• _EXERCISE INSTRUCTIONS_:
When you spot the word "Hacc" in a line of the data below, copy that line.

╭─ DATA IN THIS EXERCISE

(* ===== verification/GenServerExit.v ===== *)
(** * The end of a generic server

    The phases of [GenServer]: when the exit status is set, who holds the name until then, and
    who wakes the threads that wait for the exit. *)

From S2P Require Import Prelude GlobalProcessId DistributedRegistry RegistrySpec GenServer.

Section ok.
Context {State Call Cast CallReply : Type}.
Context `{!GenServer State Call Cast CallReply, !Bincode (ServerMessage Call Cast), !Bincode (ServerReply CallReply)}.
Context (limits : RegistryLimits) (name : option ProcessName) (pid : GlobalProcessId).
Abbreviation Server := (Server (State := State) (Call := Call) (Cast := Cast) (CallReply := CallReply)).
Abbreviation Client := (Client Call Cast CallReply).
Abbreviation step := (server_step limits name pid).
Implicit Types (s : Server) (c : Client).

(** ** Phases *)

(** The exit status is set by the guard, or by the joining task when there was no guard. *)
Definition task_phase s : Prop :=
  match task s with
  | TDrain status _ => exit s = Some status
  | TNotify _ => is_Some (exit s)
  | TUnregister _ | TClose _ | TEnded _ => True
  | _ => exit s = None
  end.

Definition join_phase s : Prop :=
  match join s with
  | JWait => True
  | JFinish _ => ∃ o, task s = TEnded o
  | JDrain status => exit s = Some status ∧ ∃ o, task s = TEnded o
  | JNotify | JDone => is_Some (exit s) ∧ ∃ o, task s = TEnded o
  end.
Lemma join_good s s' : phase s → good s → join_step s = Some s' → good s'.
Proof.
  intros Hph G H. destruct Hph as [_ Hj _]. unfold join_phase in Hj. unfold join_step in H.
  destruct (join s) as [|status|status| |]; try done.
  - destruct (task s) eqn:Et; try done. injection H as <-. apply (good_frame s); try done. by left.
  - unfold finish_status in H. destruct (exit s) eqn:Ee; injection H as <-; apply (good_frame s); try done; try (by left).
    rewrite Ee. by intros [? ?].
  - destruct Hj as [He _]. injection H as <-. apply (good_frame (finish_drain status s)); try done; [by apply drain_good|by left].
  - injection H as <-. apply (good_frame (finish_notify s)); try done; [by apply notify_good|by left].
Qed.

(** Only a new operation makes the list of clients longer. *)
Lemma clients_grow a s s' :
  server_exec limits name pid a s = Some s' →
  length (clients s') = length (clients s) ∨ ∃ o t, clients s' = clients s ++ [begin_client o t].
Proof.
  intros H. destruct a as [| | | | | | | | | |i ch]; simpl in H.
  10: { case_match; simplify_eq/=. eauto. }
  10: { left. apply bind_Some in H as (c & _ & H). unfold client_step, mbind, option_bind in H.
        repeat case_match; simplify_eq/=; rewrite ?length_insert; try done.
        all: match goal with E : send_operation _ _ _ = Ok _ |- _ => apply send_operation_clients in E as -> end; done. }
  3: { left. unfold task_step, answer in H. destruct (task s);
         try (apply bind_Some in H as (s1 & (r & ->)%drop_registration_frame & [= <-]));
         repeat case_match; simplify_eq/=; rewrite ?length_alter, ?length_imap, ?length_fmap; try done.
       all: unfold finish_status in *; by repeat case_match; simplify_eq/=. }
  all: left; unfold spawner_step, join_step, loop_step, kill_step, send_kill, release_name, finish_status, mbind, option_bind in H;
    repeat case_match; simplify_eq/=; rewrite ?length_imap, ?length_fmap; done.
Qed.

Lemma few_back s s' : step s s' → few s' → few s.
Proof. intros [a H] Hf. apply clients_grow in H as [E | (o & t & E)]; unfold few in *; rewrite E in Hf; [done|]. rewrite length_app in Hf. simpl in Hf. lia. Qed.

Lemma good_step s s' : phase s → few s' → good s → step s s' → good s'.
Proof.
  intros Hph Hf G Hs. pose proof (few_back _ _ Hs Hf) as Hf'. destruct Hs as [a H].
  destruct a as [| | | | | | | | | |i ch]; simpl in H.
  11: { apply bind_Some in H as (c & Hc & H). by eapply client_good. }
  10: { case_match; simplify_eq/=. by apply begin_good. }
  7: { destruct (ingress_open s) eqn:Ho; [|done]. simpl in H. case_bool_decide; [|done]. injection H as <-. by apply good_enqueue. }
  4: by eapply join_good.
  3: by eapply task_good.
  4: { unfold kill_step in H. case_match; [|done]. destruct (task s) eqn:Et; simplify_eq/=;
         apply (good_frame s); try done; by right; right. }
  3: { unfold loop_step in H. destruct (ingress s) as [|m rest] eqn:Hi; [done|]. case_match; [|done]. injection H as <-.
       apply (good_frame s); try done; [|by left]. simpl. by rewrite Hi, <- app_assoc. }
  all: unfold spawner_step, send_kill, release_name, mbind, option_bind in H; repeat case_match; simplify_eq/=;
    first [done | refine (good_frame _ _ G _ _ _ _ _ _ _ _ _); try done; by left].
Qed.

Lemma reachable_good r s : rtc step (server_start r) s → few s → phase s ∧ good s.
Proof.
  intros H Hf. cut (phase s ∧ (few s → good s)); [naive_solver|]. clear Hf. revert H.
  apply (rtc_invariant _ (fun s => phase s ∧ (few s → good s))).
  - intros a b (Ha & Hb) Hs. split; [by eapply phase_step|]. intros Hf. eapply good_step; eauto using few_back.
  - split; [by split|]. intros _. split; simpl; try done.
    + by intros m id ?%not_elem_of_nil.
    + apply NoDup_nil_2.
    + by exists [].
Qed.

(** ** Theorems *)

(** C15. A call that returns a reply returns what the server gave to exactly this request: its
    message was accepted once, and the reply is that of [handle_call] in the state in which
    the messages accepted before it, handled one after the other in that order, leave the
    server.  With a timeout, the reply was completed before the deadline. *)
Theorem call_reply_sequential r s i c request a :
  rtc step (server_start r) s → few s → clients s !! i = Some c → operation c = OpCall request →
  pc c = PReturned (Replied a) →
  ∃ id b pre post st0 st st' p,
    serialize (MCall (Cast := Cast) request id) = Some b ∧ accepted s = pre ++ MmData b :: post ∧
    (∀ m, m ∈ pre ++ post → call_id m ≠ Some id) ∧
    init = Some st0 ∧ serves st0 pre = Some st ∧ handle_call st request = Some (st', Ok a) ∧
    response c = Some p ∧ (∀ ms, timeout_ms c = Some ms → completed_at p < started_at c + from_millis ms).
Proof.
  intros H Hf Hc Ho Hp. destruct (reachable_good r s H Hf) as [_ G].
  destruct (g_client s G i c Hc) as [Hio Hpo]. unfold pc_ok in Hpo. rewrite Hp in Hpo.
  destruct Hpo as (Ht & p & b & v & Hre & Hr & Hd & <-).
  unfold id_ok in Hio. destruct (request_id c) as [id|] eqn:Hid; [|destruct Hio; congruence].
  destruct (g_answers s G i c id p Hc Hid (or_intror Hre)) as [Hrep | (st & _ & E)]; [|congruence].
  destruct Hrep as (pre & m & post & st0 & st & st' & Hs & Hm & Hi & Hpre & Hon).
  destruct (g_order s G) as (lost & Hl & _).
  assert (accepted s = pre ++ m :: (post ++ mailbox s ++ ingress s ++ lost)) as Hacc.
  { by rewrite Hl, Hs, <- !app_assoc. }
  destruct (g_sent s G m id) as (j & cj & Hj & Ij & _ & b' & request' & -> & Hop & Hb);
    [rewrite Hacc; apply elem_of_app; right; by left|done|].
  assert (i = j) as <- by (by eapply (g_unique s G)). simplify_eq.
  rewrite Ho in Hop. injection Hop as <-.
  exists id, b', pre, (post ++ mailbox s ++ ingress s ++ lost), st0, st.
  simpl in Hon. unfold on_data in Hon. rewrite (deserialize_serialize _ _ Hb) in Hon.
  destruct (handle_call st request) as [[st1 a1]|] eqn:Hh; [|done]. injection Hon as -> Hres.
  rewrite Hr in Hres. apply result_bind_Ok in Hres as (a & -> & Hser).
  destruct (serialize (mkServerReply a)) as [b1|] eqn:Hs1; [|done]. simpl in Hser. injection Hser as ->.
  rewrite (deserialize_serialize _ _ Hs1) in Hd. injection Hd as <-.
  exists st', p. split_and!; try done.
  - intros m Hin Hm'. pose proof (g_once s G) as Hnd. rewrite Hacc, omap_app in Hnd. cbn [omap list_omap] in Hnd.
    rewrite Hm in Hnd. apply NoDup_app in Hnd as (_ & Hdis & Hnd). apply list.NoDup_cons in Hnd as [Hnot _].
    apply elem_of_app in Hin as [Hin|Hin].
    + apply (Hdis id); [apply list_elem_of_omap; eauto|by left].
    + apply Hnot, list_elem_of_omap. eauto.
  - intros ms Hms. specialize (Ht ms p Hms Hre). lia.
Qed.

╰─

• _WRITTEN RESPONSE_:
  assert (accepted s = pre ++ m :: (post ++ mailbox s ++ ingress s ++ lost)) as Hacc.
    [rewrite Hacc; apply elem_of_app; right; by left|done|].
  - intros m Hin Hm'. pose proof (g_once s G) as Hnd. rewrite Hacc, omap_app in Hnd. cbn [omap list_omap] in Hnd.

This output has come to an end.